Exercise aim
When the line containing "if Nat.eqb (Alien.alien_id" is found in the data below, copy it and each line after it through the line containing "if existsb (fun", exactly and with no others.

━━ Data

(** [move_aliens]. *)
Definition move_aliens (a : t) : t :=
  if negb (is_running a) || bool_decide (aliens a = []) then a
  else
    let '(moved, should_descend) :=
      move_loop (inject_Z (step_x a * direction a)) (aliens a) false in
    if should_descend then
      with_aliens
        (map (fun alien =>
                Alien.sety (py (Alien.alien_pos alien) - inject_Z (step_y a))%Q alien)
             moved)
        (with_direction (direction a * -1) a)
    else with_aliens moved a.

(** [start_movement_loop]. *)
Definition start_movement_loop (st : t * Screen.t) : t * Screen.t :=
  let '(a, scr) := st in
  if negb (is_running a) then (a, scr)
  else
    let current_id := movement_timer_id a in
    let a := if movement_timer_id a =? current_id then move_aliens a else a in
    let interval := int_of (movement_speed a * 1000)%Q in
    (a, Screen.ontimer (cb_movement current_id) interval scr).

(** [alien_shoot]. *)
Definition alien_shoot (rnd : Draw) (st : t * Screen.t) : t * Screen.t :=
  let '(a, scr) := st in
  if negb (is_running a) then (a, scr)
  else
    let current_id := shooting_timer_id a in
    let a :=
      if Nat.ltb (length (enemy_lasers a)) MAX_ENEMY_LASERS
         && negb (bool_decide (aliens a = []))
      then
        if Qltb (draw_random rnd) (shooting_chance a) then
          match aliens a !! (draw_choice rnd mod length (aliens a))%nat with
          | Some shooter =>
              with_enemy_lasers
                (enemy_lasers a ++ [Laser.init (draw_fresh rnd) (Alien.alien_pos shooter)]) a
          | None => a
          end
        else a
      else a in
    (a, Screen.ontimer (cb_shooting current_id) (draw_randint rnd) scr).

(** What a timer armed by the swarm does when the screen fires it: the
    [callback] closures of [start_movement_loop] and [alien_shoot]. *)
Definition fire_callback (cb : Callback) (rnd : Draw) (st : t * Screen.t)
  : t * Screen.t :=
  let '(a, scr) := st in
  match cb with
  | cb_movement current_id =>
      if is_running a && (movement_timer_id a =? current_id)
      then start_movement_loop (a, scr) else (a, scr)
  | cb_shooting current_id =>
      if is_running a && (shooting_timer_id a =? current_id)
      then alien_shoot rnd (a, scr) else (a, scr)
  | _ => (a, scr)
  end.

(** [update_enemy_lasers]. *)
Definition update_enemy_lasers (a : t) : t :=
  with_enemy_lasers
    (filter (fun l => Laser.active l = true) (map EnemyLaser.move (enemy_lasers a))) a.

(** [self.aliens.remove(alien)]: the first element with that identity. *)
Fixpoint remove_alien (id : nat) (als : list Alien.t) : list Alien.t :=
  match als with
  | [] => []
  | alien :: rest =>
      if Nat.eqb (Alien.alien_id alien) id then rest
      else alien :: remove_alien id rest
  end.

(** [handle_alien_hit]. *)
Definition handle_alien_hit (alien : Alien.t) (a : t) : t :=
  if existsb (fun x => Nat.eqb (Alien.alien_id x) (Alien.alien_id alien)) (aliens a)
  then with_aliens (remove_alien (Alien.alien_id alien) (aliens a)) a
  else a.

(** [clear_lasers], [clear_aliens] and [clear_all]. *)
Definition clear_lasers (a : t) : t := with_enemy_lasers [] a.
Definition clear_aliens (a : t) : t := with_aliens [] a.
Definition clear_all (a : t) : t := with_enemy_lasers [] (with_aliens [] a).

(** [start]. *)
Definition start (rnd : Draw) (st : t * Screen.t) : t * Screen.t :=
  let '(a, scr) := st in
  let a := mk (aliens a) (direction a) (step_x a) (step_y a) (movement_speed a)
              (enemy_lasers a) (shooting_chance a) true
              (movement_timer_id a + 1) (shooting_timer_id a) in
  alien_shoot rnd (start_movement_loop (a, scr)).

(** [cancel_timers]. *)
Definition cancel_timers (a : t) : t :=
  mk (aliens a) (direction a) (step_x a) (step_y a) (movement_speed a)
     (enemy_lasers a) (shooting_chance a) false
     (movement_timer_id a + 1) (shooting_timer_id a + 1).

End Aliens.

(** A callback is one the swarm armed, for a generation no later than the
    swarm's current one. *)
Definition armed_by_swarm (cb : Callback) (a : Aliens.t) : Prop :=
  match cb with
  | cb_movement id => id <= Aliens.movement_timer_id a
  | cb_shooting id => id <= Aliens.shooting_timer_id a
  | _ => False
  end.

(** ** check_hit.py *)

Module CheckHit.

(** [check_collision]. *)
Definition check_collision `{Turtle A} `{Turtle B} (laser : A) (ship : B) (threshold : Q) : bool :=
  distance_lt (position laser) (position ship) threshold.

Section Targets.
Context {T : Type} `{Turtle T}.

━━━━

Answer for the task
      if Nat.eqb (Alien.alien_id alien) id then rest
      else alien :: remove_alien id rest
  end.

(** [handle_alien_hit]. *)
Definition handle_alien_hit (alien : Alien.t) (a : t) : t :=
  if existsb (fun x => Nat.eqb (Alien.alien_id x) (Alien.alien_id alien)) (aliens a)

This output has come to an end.